§ **Material provided**:
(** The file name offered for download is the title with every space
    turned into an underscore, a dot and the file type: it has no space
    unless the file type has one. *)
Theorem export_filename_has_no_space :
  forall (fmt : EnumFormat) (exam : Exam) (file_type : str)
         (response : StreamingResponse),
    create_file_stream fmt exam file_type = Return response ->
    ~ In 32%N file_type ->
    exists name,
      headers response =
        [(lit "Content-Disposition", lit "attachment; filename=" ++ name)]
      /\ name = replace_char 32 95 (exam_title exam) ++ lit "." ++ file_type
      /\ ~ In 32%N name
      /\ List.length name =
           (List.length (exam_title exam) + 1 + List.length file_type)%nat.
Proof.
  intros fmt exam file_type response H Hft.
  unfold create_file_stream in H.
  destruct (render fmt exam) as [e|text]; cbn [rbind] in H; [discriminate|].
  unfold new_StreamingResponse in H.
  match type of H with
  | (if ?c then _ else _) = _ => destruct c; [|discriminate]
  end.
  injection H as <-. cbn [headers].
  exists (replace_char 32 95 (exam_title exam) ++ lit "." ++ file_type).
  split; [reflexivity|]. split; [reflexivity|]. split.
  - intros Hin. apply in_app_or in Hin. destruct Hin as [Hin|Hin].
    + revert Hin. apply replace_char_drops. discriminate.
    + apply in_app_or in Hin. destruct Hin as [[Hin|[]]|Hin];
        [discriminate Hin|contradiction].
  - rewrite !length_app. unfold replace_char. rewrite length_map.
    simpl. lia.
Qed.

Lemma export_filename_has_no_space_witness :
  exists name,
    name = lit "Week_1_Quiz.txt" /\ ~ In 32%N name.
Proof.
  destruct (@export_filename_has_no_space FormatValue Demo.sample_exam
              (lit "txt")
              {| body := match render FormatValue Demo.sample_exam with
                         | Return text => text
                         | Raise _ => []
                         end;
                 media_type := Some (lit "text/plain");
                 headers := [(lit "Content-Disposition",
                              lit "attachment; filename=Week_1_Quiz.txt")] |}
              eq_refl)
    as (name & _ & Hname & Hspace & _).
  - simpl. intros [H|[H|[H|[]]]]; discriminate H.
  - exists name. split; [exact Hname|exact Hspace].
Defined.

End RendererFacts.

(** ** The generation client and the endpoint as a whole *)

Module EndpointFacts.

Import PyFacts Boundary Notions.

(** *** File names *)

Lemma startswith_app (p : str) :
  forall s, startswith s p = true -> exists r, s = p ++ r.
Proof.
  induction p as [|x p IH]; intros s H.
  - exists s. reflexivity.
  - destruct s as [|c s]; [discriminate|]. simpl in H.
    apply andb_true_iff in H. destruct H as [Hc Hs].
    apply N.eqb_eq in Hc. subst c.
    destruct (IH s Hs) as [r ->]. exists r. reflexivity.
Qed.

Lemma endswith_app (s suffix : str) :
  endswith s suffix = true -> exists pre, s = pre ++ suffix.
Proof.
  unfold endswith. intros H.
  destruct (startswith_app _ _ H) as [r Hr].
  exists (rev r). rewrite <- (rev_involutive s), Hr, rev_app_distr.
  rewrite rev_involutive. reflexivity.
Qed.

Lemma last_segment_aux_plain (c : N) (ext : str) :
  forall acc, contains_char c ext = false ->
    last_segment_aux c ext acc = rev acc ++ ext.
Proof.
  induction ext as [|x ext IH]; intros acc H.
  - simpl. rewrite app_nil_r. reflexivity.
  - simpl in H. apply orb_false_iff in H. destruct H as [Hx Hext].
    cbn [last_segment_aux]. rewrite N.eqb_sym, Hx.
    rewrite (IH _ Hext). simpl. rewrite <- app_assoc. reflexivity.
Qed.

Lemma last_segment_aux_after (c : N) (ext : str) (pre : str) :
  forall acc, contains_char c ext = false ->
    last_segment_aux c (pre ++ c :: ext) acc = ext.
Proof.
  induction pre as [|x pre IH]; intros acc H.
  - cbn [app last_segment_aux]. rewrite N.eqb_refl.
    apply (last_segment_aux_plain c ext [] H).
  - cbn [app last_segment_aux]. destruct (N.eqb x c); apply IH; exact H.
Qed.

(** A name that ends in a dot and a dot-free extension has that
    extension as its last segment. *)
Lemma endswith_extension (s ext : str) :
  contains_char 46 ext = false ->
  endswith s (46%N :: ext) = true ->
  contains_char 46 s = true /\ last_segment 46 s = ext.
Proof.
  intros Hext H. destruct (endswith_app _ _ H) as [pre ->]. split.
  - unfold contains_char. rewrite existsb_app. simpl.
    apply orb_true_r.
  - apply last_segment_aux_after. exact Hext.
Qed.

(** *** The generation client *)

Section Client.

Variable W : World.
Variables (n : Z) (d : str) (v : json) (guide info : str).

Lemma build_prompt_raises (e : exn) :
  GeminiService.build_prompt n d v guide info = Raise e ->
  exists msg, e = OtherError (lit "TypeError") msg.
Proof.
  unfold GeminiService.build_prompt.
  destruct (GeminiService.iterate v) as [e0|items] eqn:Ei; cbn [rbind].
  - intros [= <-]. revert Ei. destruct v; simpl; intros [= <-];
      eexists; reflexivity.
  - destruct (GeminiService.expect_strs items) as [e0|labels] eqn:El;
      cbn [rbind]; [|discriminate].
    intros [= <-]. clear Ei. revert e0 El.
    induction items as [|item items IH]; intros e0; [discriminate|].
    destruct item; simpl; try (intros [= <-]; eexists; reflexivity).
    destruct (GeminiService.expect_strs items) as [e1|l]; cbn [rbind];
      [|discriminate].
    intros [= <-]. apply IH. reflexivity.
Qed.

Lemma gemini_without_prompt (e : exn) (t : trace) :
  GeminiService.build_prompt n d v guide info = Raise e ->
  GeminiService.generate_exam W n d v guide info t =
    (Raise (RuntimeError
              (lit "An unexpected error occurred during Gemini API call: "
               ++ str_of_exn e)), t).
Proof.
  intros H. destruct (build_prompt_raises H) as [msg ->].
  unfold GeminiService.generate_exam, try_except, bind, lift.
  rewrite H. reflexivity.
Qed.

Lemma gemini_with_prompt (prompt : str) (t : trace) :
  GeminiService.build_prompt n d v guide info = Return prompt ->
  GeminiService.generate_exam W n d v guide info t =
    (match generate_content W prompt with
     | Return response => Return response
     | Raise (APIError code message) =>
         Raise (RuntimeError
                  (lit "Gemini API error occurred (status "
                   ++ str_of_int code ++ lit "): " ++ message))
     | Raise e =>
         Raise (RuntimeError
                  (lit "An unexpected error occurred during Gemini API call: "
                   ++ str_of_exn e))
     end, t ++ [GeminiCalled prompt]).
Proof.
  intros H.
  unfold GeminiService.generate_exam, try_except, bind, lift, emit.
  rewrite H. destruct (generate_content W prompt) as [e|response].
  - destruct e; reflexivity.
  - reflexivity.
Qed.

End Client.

§ **Problem requirements**: All of the data needs to be printed once more, exactly.

§ **Task answer**:
(** The file name offered for download is the title with every space
    turned into an underscore, a dot and the file type: it has no space
    unless the file type has one. *)
Theorem export_filename_has_no_space :
  forall (fmt : EnumFormat) (exam : Exam) (file_type : str)
         (response : StreamingResponse),
    create_file_stream fmt exam file_type = Return response ->
    ~ In 32%N file_type ->
    exists name,
      headers response =
        [(lit "Content-Disposition", lit "attachment; filename=" ++ name)]
      /\ name = replace_char 32 95 (exam_title exam) ++ lit "." ++ file_type
      /\ ~ In 32%N name
      /\ List.length name =
           (List.length (exam_title exam) + 1 + List.length file_type)%nat.
Proof.
  intros fmt exam file_type response H Hft.
  unfold create_file_stream in H.
  destruct (render fmt exam) as [e|text]; cbn [rbind] in H; [discriminate|].
  unfold new_StreamingResponse in H.
  match type of H with
  | (if ?c then _ else _) = _ => destruct c; [|discriminate]
  end.
  injection H as <-. cbn [headers].
  exists (replace_char 32 95 (exam_title exam) ++ lit "." ++ file_type).
  split; [reflexivity|]. split; [reflexivity|]. split.
  - intros Hin. apply in_app_or in Hin. destruct Hin as [Hin|Hin].
    + revert Hin. apply replace_char_drops. discriminate.
    + apply in_app_or in Hin. destruct Hin as [[Hin|[]]|Hin];
        [discriminate Hin|contradiction].
  - rewrite !length_app. unfold replace_char. rewrite length_map.
    simpl. lia.
Qed.

Lemma export_filename_has_no_space_witness :
  exists name,
    name = lit "Week_1_Quiz.txt" /\ ~ In 32%N name.
Proof.
  destruct (@export_filename_has_no_space FormatValue Demo.sample_exam
              (lit "txt")
              {| body := match render FormatValue Demo.sample_exam with
                         | Return text => text
                         | Raise _ => []
                         end;
                 media_type := Some (lit "text/plain");
                 headers := [(lit "Content-Disposition",
                              lit "attachment; filename=Week_1_Quiz.txt")] |}
              eq_refl)
    as (name & _ & Hname & Hspace & _).
  - simpl. intros [H|[H|[H|[]]]]; discriminate H.
  - exists name. split; [exact Hname|exact Hspace].
Defined.

End RendererFacts.

(** ** The generation client and the endpoint as a whole *)

Module EndpointFacts.

Import PyFacts Boundary Notions.

(** *** File names *)

Lemma startswith_app (p : str) :
  forall s, startswith s p = true -> exists r, s = p ++ r.
Proof.
  induction p as [|x p IH]; intros s H.
  - exists s. reflexivity.
  - destruct s as [|c s]; [discriminate|]. simpl in H.
    apply andb_true_iff in H. destruct H as [Hc Hs].
    apply N.eqb_eq in Hc. subst c.
    destruct (IH s Hs) as [r ->]. exists r. reflexivity.
Qed.

Lemma endswith_app (s suffix : str) :
  endswith s suffix = true -> exists pre, s = pre ++ suffix.
Proof.
  unfold endswith. intros H.
  destruct (startswith_app _ _ H) as [r Hr].
  exists (rev r). rewrite <- (rev_involutive s), Hr, rev_app_distr.
  rewrite rev_involutive. reflexivity.
Qed.

Lemma last_segment_aux_plain (c : N) (ext : str) :
  forall acc, contains_char c ext = false ->
    last_segment_aux c ext acc = rev acc ++ ext.
Proof.
  induction ext as [|x ext IH]; intros acc H.
  - simpl. rewrite app_nil_r. reflexivity.
  - simpl in H. apply orb_false_iff in H. destruct H as [Hx Hext].
    cbn [last_segment_aux]. rewrite N.eqb_sym, Hx.
    rewrite (IH _ Hext). simpl. rewrite <- app_assoc. reflexivity.
Qed.

Lemma last_segment_aux_after (c : N) (ext : str) (pre : str) :
  forall acc, contains_char c ext = false ->
    last_segment_aux c (pre ++ c :: ext) acc = ext.
Proof.
  induction pre as [|x pre IH]; intros acc H.
  - cbn [app last_segment_aux]. rewrite N.eqb_refl.
    apply (last_segment_aux_plain c ext [] H).
  - cbn [app last_segment_aux]. destruct (N.eqb x c); apply IH; exact H.
Qed.

(** A name that ends in a dot and a dot-free extension has that
    extension as its last segment. *)
Lemma endswith_extension (s ext : str) :
  contains_char 46 ext = false ->
  endswith s (46%N :: ext) = true ->
  contains_char 46 s = true /\ last_segment 46 s = ext.
Proof.
  intros Hext H. destruct (endswith_app _ _ H) as [pre ->]. split.
  - unfold contains_char. rewrite existsb_app. simpl.
    apply orb_true_r.
  - apply last_segment_aux_after. exact Hext.
Qed.

(** *** The generation client *)

Section Client.

Variable W : World.
Variables (n : Z) (d : str) (v : json) (guide info : str).

Lemma build_prompt_raises (e : exn) :
  GeminiService.build_prompt n d v guide info = Raise e ->
  exists msg, e = OtherError (lit "TypeError") msg.
Proof.
  unfold GeminiService.build_prompt.
  destruct (GeminiService.iterate v) as [e0|items] eqn:Ei; cbn [rbind].
  - intros [= <-]. revert Ei. destruct v; simpl; intros [= <-];
      eexists; reflexivity.
  - destruct (GeminiService.expect_strs items) as [e0|labels] eqn:El;
      cbn [rbind]; [|discriminate].
    intros [= <-]. clear Ei. revert e0 El.
    induction items as [|item items IH]; intros e0; [discriminate|].
    destruct item; simpl; try (intros [= <-]; eexists; reflexivity).
    destruct (GeminiService.expect_strs items) as [e1|l]; cbn [rbind];
      [|discriminate].
    intros [= <-]. apply IH. reflexivity.
Qed.

Lemma gemini_without_prompt (e : exn) (t : trace) :
  GeminiService.build_prompt n d v guide info = Raise e ->
  GeminiService.generate_exam W n d v guide info t =
    (Raise (RuntimeError
              (lit "An unexpected error occurred during Gemini API call: "
               ++ str_of_exn e)), t).
Proof.
  intros H. destruct (build_prompt_raises H) as [msg ->].
  unfold GeminiService.generate_exam, try_except, bind, lift.
  rewrite H. reflexivity.
Qed.

Lemma gemini_with_prompt (prompt : str) (t : trace) :
  GeminiService.build_prompt n d v guide info = Return prompt ->
  GeminiService.generate_exam W n d v guide info t =
    (match generate_content W prompt with
     | Return response => Return response
     | Raise (APIError code message) =>
         Raise (RuntimeError
                  (lit "Gemini API error occurred (status "
                   ++ str_of_int code ++ lit "): " ++ message))
     | Raise e =>
         Raise (RuntimeError
                  (lit "An unexpected error occurred during Gemini API call: "
                   ++ str_of_exn e))
     end, t ++ [GeminiCalled prompt]).
Proof.
  intros H.
  unfold GeminiService.generate_exam, try_except, bind, lift, emit.
  rewrite H. destruct (generate_content W prompt) as [e|response].
  - destruct e; reflexivity.
  - reflexivity.
Qed.

End Client.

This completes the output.